Forma muy común y cariñosa de llamar a un amigo cercano, aunque no sea familia. En San Luis Potosí se usa para marcar confianza, barrio y buen rollo, como decir hermano, compa o carnal, pero con sabor potosino. Sirve tanto para saludar como para regañar con cariño, y la neta suena bastante chido.
En Santa Fe se usa primo para hablarle con buena onda a alguien que no conocés mucho, como si fuera casi de la familia pero sin confianza total. Sirve para romper el hielo en asados, previas, canchas o en la vereda tomando algo. Es cercano sin ser pesado, y tiene ese gustito a barrio que siempre suma.
Además de ser tu pariente, en Durango se usa para llamar a casi cualquier amigo o conocido con confianza. Es como decir bro o compa, pero con ese sabor norteño que suena a banda, troca polvosa y carne asada en el patio. Suena cercano, relajado y hasta cariñoso, aunque no compartan ni una gota de sangre.

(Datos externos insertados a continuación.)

(* ===== verification/HostManifest.v ===== *)
(** Host releases and requests: [src/internal/hostupgrade/manifest.go], the
    image payload of [src/internal/installer/storage.go] and the trial token of
    [src/internal/hostupgrade/guard.go]. *)
From S2P Require Import Prelude Timestamp Release Update Netip HostConfig GoStrings.
From Stdlib Require Import Ascii.

Open Scope string_scope.
Open Scope Z_scope.

(** ** Data *)

(** [installer.Payload]; sizes are 64-bit integers. *)
Record Payload := mkPayload {
  Version : string; ISOVersion : string; ManageVersion : string; Init : string;
  RootBytes : Z; Files : gmap string string; Bytes : Z }.

Record Engine := mkEngine { Docker : string; Containerd : string; Driver : string; DataRoot : string }.
#[export] Instance Engine_eq_dec : EqDecision Engine.
Proof. solve_decision. Defined.

Record Manifest := mkManifest {
  ImagePayload : Payload;
  Architecture : string;
  RecoveryProtocol : Z;
  Bootloader : string;
  PoolCompatibility : string;
  ImageEngine : Engine;
  QualifiedSources : list string;
  InstalledHostID : string }.

Definition MVersion (m : Manifest) : string := Version (ImagePayload m).
Definition empty_manifest : Manifest :=
  mkManifest (mkPayload "" "" "" "" 0 ∅ 0) "" 0 "" "" (mkEngine "" "" "" "") [] "".

Record Request := mkRequest {
  rq_Upstream : string; rq_SkipDryRun : bool; rq_OperationID : string; rq_Release : string;
  rq_Actor : string; rq_IdempotencyKey : string }.

(** ** Payloads *)

(** [^[A-Za-z0-9][A-Za-z0-9._-]*$] *)
Definition version_syntax (s : string) : bool :=
  match chars s with
  | c :: l => (digit c || letter c) && forallb repo_char l
  | [] => false
  end.

Definition hex_string (s : string) : bool :=
  forallb (fun c => match hex_value c with Some _ => true | None => false end) (chars s) &&
  Nat.even (String.length s).

Definition valid_file (name hash : string) : bool :=
  negb (has_prefix (chars name) (chars "/") || negb (bool_decide (Clean name = name)) || bool_decide (name = ".") ||
        has_prefix (chars name) (chars "../") ||
        ContainsAny name (String "032" (String "010" (String "013" "'" +:+ String "034" ";"))) ||
        negb (String.length hash =? 64)%nat) && hex_string hash.

(** Space, tab, newline, return, quotes, semicolon, dollar, backquote, backslash. *)
Definition init_forbidden : string :=
  String "032" (String "009" (String "010" (String "013" ("'" +:+ String "034" ";$`\")))).

Definition required_files (p : Payload) : list string :=
  ["floatlab-root.tar.gz"; "zfsbootmenu.EFI"] ++
  (if decide (ManageVersion p = "") then []
   else ["docker-compose.yml"; "images.json"; "images/floatlab-control.tar"; "images/rqlite.tar";
         "images/victoria-metrics.tar"; "images/victoria-logs.tar"]).

Definition Payload_Validate (p : Payload) : bool :=
  if (Bytes p <=? 0) || (RootBytes p <=? 0) || negb (version_syntax (Version p)) ||
     bool_decide (Version p = "current") || bool_decide (Version p = "live") || bool_decide (Version p = "next") ||
     negb (has_prefix (chars (Init p)) (chars "/nix/store/")) || negb (bool_decide (Clean (Init p) = Init p)) ||
     negb (HasSuffix (Init p) "/init") || ContainsAny (Init p) init_forbidden
  then false
  else forallb (fun x => valid_file x.1 x.2) (map_to_list (Files p)) &&
       forallb (fun name => bool_decide (is_Some (Files p !! name))) (required_files p).

Section Releases.
Context `{Semver}.

(** [Manifest.Validate]: [true] for no error. *)
Definition Manifest_Validate (m : Manifest) : bool :=
  Payload_Validate (ImagePayload m) &&
  is_ok (Parse (MVersion m)) &&
  negb (negb (bool_decide (Architecture m = "amd64")) || negb (RecoveryProtocol m =? 1) ||
        bool_decide (Bootloader m = "") || negb (bool_decide (PoolCompatibility m = "openzfs-2.3-linux"))) &&
  negb ((Z.shiftl 1 40 <? RootBytes (ImagePayload m)) || (Z.shiftl 1 40 <? Bytes (ImagePayload m))) &&
  negb (bool_decide (Docker (ImageEngine m) = "") || bool_decide (Containerd (ImageEngine m) = "") ||
        negb (bool_decide (Driver (ImageEngine m) = "zfs")) ||
        negb (bool_decide (DataRoot (ImageEngine m) = "/floatlab/system/docker"))) &&
  forallb (fun source => is_ok (Parse source)) (QualifiedSources m).

Inductive TransitionError := BadSource | BadTarget | EngineDrift | BootloaderChange | NotQualified.

Definition file_hash (m : Manifest) (name : string) : string := default "" (Files (ImagePayload m) !! name).

Definition ValidateTransition (source target : Manifest) (actual : Engine) : result TransitionError unit :=
  if negb (Manifest_Validate source) then Err BadSource
  else if negb (Manifest_Validate target) then Err BadTarget
  else if negb (bool_decide (ImageEngine source = actual)) then Err EngineDrift
  else if negb (bool_decide (Bootloader source = Bootloader target)) ||
          negb (bool_decide (file_hash source "zfsbootmenu.EFI" = file_hash target "zfsbootmenu.EFI")) ||
          negb (bool_decide (PoolCompatibility source = PoolCompatibility target))
  then Err BootloaderChange
  else if bool_decide (MVersion source ∈ QualifiedSources target) then Ok tt
  else Err NotQualified.

Definition Request_Validate (r : Request) : bool :=
  ValidateUpstream (rq_Upstream r) &&
  negb (negb (operationID (rq_OperationID r)) || bool_decide (rq_Actor r = "") ||
        (256 <? String.length (rq_Actor r))%nat) &&
  has_prefix (chars (rq_Release r)) (chars "host-v") &&
  is_ok (Parse (TrimPrefix (rq_Release r) "host-v")).

(** [releaseVersion]: the version of an OS dataset name, when it is one. *)
Definition releaseVersion (name : string) : option string :=
  let v := TrimPrefix name "floatlab/os/" in
  if Request_Validate (mkRequest "" false "cleanup" ("host-v" +:+ v) "hostd" "") then Some v else None.
End Releases.

(** ** The trial token *)

Fixpoint token_loop (parts : list string) (token : string) : option string :=
  match parts with
  | [] => Some token
  | part :: parts =>
      if has_prefix (chars part) (chars "floatlab.trial=") then
        if negb (bool_decide (token = "")) then None
        else
          let token := TrimPrefix part "floatlab.trial=" in
          if negb (operationID token) then None else token_loop parts token
      else token_loop parts token
  end.
Definition TrialToken (cmdline : string) : option string := token_loop (Fields cmdline) "".

(** The command line [Stage] gives the trial boot. *)
Definition trial_cmdline (init hostID operation : string) : string :=
  "init=" +:+ init +:+ " console=ttyS0,115200n8 spl.spl_hostid=0x" +:+ hostID +:+
  " floatlab.installed=1 floatlab.trial=" +:+ operation.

En Buenos Aires, primo es el gil del grupo, el confiado al que siempre le terminan metiendo el perro. Es el que cae en todas, ya sea en el truco, en una apuesta boluda o en el asado cuando hay que poner plata de más. No es tu pariente, es el que se deja embaucar. Y hay que admitir que todos fuimos primo alguna vez.
En Cusco se usa primo para llamar de forma cariñosa a los amigos, patas del barrio o incluso a gente que recién conoces, como si todo el mundo fuera familia. Sirve para romper el hielo, crear confianza al toque y marcar buena onda. Eso sí, si alguien te dice primo y tú respondes seco, quedas como un aguafiestas total.